> **PROBLEM TO WORK ON**
Copy every line below that has the word "presenceState" in it.

> **DATA**

(* ===== verification/Realtime.v ===== *)
(** The realtime hub: [src/realtime/hub.go], [client.go] and [channel.go].

    A [hub] is the [Hub] and the clients it made, as the garbage collector would
    see them: the table, the channels with their members and rosters, and each
    [Client]'s outbox and flags.  Code between two releases of [h.mu] (which also
    covers [c.mu]) is one function; what a method does after it is a list of
    [action]s.  A goroutine is the list of the actions it has left, and [step]
    interleaves the goroutines, one action at a time, with new calls of the API
    at any moment.

    A frame is kept as data; its JSON text is left out, and so are the bytes of
    the transport, whose writes succeed or fail as the environment likes.  The
    authorizer is a function of the request. *)

From Stdlib Require Import ZArith Lia Ascii.
From stdpp Require Import base gmap strings list relations numbers sets.
From S2P Require Import Prelude GoRt GoStrconv.

#[local] Set Warnings "-register-all".
#[local] Open Scope lago_scope.

(** ** Channels *)

Inductive ChannelType := Public | Private | Presence.

#[export] Instance ChannelType_eq_dec : EqDecision ChannelType.
Proof. solve_decision. Defined.

Definition ClassifyChannel (name : string) : ChannelType :=
  if String.prefix "presence-" name then Presence
  else if String.prefix "private-" name then Private
  else Public.

Record Member := mkMember { m_ID : string; m_Info : string }.

(** Clients are named by their ids. *)
Record channel := mkChannel { typ : ChannelType; members : gset string; roster : gmap string Member }.

Definition newChannel (name : string) : channel := mkChannel (ClassifyChannel name) ∅ ∅.

(** ** Clients *)

Inductive MessageType := TextMessage | BinaryMessage.

Inductive outMsg :=
| Data (typ : MessageType) (payload : string)
| presenceState (channel : string) (roster : list Member)
| presenceJoin (channel : string) (m : Member)
| presenceLeave (channel : string) (m : Member).

(** [closeOnce]. *)
Inductive once := Fresh | Running | Finished.

(** [done] is whether the channel [done] is closed.  [queued] and [written] are
    there for the theorems: every frame put in the outbox, and every frame handed
    to the transport. *)
Record Client := mkClient {
  auth : string; channels : gset string; outbox : list outMsg; done : bool; closeOnce : once;
  closing : bool; drops : Z; conn_closed : bool; queued : list outMsg; written : list outMsg }.

Definition new_client (auth : string) : Client := mkClient auth ∅ [] false Fresh false 0 false [] [].

Definition set_channels (f : gset string -> gset string) (c : Client) : Client :=
  mkClient (auth c) (f (channels c)) (outbox c) (done c) (closeOnce c) (closing c) (drops c) (conn_closed c) (queued c) (written c).
Definition push_frame (m : outMsg) (c : Client) : Client :=
  mkClient (auth c) (channels c) (outbox c ++ [m]) (done c) (closeOnce c) (closing c) (drops c) (conn_closed c) (queued c ++ [m]) (written c).
Definition pop_frame (m : outMsg) (rest : list outMsg) (c : Client) : Client :=
  mkClient (auth c) (channels c) rest (done c) (closeOnce c) (closing c) (drops c) (conn_closed c) (queued c) (written c ++ [m]).
Definition drop_frame (c : Client) : Client :=
  mkClient (auth c) (channels c) (outbox c) (done c) (closeOnce c) (closing c) (u64 (drops c + 1)) (conn_closed c) (queued c) (written c).
Definition set_closing (c : Client) : Client :=
  mkClient (auth c) (channels c) (outbox c) (done c) (closeOnce c) true (drops c) (conn_closed c) (queued c) (written c).
Definition close_done (c : Client) : Client :=
  mkClient (auth c) (channels c) (outbox c) true Running (closing c) (drops c) (conn_closed c) (queued c) (written c).
Definition close_conn (c : Client) : Client :=
  mkClient (auth c) (channels c) (outbox c) (done c) (closeOnce c) (closing c) (drops c) true (queued c) (written c).
Definition finish_once (c : Client) : Client :=
  mkClient (auth c) (channels c) (outbox c) (done c) Finished (closing c) (drops c) (conn_closed c) (queued c) (written c).

(** ** The hub *)

Record PresenceEvent := mkEvent { pe_channel : string; pe_joined : bool; pe_member : Member }.

Inductive SlowConsumerPolicy := DropMessage | DisconnectClient.

(** [heap] holds every client ever made; [table] is [h.clients], [rooms]
    [h.channels].  [events] is what [onPresence] was called with. *)
Record hub := mkHub {
  heap : gmap string Client; table : gset string; rooms : gmap string channel; closed : bool;
  counter : Z; events : list PresenceEvent }.

Definition NewHub : hub := mkHub ∅ ∅ ∅ false 0 [].

Definition alter_client (f : Client -> Client) (c : string) (h : hub) : hub :=
  mkHub (alter f c (heap h)) (table h) (rooms h) (closed h) (counter h) (events h).
Definition set_rooms (r : gmap string channel) (h : hub) : hub :=
  mkHub (heap h) (table h) r (closed h) (counter h) (events h).

Inductive join_error := ErrClosed | ErrUnauthorized.

(** What a goroutine may do next. *)
Inductive action :=
| AAdd (auth : string)
| AJoin (c name : string)
| ASubscribe (c name : string) (m : Member)
| AUnsubscribe (c name : string)
| ABroadcast (name : string) (m : outMsg) (except : string)
| ASendTo (id : string) (payload : string)
| ASend (c : string) (m : outMsg)
| APush (c : string) (m : outMsg)
| AEvent (e : PresenceEvent)
| AClose (c : string)
| ATearDown (c : string)
| ARemove (c : string)
| AConnClose (c : string)
| AOnceEnd (c : string)
| AWrite (c : string)
| AHubClose.

Section Hub.
(** [h.outbox], [h.slowPolicy] and [h.authorizer]. *)
Context (capacity : nat) (slowPolicy : SlowConsumerPolicy).
Context (authorizer : option (string -> ChannelType -> string -> string -> option Member)).

Definition newClientID (n : Z) : string := ("client-" +:+ format_uint n)%string.

(** The critical section of [Add]. *)
Definition Add (credentials : string) (h : hub) : result join_error (hub * string) :=
  if closed h then Err ErrClosed
  else
    let n := u64 (counter h + 1) in
    let id := newClientID n in
    Ok (mkHub (<[id := new_client credentials]> (heap h)) ({[id]} ∪ table h) (rooms h) (closed h) n (events h), id).

(** [subscribe] up to the lock: the member to enter, the zero one in a public
    channel. *)
Definition authorize_join (h : hub) (c name : string) : result join_error Member :=
  match ClassifyChannel name with
  | Public => Ok (mkMember EmptyString EmptyString)
  | t =>
      match authorizer with
      | None => Err ErrUnauthorized
      | Some authorize =>
          match authorize name t c (match heap h !! c with Some cl => auth cl | None => EmptyString end) with
          | None => Err ErrUnauthorized
          | Some m => Ok (if bool_decide (m_ID m = EmptyString) then mkMember c (m_Info m) else m)
          end
      end
  end.

(** [subscribe] under the lock, and what follows it. *)
Definition subscribe_locked (h : hub) (c name : string) (member : Member) : result join_error (hub * list action) :=
  if closed h then Err ErrClosed
  else
    let ch := default (newChannel name) (rooms h !! name) in
    if bool_decide (c ∈ members ch) then Ok (h, [])
    else
      let joined := {[c]} ∪ members ch in
      let h := alter_client (set_channels (fun s => {[name]} ∪ s)) c h in
      match ClassifyChannel name with
      | Presence =>
          let ch' := mkChannel (typ ch) joined (<[c := member]> (roster ch)) in
          Ok (set_rooms (<[name := ch']> (rooms h)) h,
              ASend c (presenceState name (map snd (map_to_list (roster ch))))
                :: map (fun d => ASend d (presenceJoin name member)) (elements joined)
                ++ [AEvent (mkEvent name true member)])
      | _ => Ok (set_rooms (<[name := mkChannel (typ ch) joined (roster ch)]> (rooms h)) h, [])
      end.

(** A client leaves one channel: the channels, and the notifications. *)
Definition leave_room (c name : string) (r : gmap string channel) : gmap string channel * list action :=
  match r !! name with
  | None => (r, [])
  | Some ch =>
      let ch' := mkChannel (typ ch) (members ch ∖ {[c]})
                   (match typ ch with Presence => delete c (roster ch) | _ => roster ch end) in
      (if bool_decide (members ch' = ∅) then delete name r else <[name := ch']> r,
       match typ ch with
       | Presence =>
           let leaver := default (mkMember EmptyString EmptyString) (roster ch !! c) in
           map (fun d => ASend d (presenceLeave name leaver)) (elements (members ch'))
             ++ [AEvent (mkEvent name false leaver)]
       | _ => []
       end)
  end.

Definition unsubscribe_locked (h : hub) (c name : string) : hub * list action :=
  match rooms h !! name with
  | None => (h, [])
  | Some ch =>
      if bool_decide (c ∈ members ch) then
        let '(r, acts) := leave_room c name (rooms h) in
        (set_rooms r (alter_client (set_channels (fun s => s ∖ {[name]})) c h), acts)
      else (h, [])
  end.

(** The loop of [remove] over the channels of the client. *)
Fixpoint leave_rooms (c : string) (names : list string) (r : gmap string channel) : gmap string channel * list action :=
  match names with
  | [] => (r, [])
  | name :: names =>
      let '(r, acts) := leave_room c name r in
      let '(r, acts') := leave_rooms c names r in
      (r, acts ++ acts')
  end.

> **RESULT FOR THIS TASK**
| presenceState (channel : string) (roster : list Member)
              ASend c (presenceState name (map snd (map_to_list (roster ch))))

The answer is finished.